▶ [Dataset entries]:

# # # #

(** C18. What is generated is what is cleaned up: of the claims of the base datanode, in the
    order of its storages (data, WAL, cache), [CleanUp] selects exactly those whose
    storage has the retain policy Delete.  This holds for a base datanode that has no name
    of its own and whose data is not in an emptyDir, beside groups that are named, when
    the user's labels on the storages leave the two keys of the operator alone; in the
    other cases a claim may survive, or the wrong one may be selected. *)
Theorem Datanode_claims_cleaned spec claims :
  GetDatanode (Some c) = Some spec -> dn_Name spec = "" ->
  FileStorage_IsUseEmptyDir (DatanodeSpec_GetFileStorage (Some spec)) = false ->
  Forall (fun g => dn_Name g <> "") (GetDatanodeGroups (Some c)) ->
  Forall (fun s => no_reserved_labels s.1) (datanode_storages spec) ->
  datanode_claims c spec = Ok claims ->
  Forall2 (fun s pvc =>
      Exists (fun tg => selector_matches (pvc_selector tg.1 tg.2) (labels_of (pvc_ObjectMeta pvc)) = true)
        (cleanup_targets c)
      <-> delete_policy (Some s.1) = true) (datanode_storages spec) claims.
Proof.
  intros Hd Hname He Hg Hl Hc. unfold datanode_claims, datanode_generatePVCs in Hc.
  cbn [DatanodeSpec_GetName nil_or] in Hc. rewrite He, Hname in Hc.
  eapply claims_selected; [exact Hc|exact Hl|]. intros t. by apply cleanup_targets_base.
Qed.
End claims.

(** ** Witnesses *)

(** The memory that holds the sample cluster. *)
Definition sample_state (c : GreptimeDBCluster) : CState := mkCState c ∅.

#[local] Existing Instances flat_toml plain_vector any_quantity text_json owner_reference plain_pflag.
#[local] Existing Instances flat_toml_laws owner_reference_laws simple_retry_laws.

#[local] Notation s := (sample_state (sample_cluster true)).
#[local] Notation generates := (out_res (exec fake_env Datanode_Generate s [])).
(** [Spec.Initializer] is dereferenced. *)
Definition flownode_generateInitializer (spec : FlownodeSpec) : res Container :=
  initializer ← deref (cl_Initializer (gc_Spec c));
  Ok (plain_container "initializer" (in_Image initializer) ["greptimedb-initializer"]
        (["--config-path"; config_file;
          "--init-config-path"; path_Join GreptimeDBInitConfigDir GreptimeDBConfigFileName;
          "--rpc-port"; fmt_d (fl_RPCPort spec); "--component-kind"; FlownodeRoleKind]
         ++ match FlownodeSpec_GetStartNodeID (GetFlownode c) with
            | Some id => ["--start-node-id"; fmt_d id] | None => [] end)
        [field_env EnvPodIP "status.podIP"; field_env EnvPodName "metadata.name"]
        zero_ResourceRequirements
        [mkVolumeMount ConfigVolumeName GreptimeDBConfigDir false;
         mkVolumeMount InitConfigVolumeName GreptimeDBInitConfigDir false]).

(** [logging != nil && !logging.IsOnlyLogToStdout()] *)
Definition flownode_logs_volume (spec : FlownodeSpec) : bool :=
  let logging := FlownodeSpec_GetLogging (Some spec) in
  not_nil logging && negb (LoggingSpec_IsOnlyLogToStdout logging).

(** The template up to the logs. *)
Definition flownode_pod_base (spec : FlownodeSpec) : res CorePodTemplateSpec :=
  '(main, t) ← start_pod FlownodeRoleKind (cs_Template (fl_ComponentSpec spec));
  t ← with_args main (flownode_generateMainContainerArgs spec) t;
  t ← on_main (set_Ports (flownode_containerPorts spec)) t;
  t ← on_main (append_Env (env c FlownodeRoleKind)) t;
  t ← mountConfigDir t;
  let t := addInitConfigDirVolume flownode_name t in
  if flownode_logs_volume spec
  then AddLogsVolume (LoggingSpec_GetLogsDir (FlownodeSpec_GetLogging (Some spec))) t
  else Ok t.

# # # #

▶ [Exercise details]: Whenever the string "local" shows up in a line above, copy that line.

▶ [Answer to this task]:
#[local] Existing Instances flat_toml plain_vector any_quantity text_json owner_reference plain_pflag.
#[local] Existing Instances flat_toml_laws owner_reference_laws simple_retry_laws.
#[local] Notation s := (sample_state (sample_cluster true)).
#[local] Notation generates := (out_res (exec fake_env Datanode_Generate s [])).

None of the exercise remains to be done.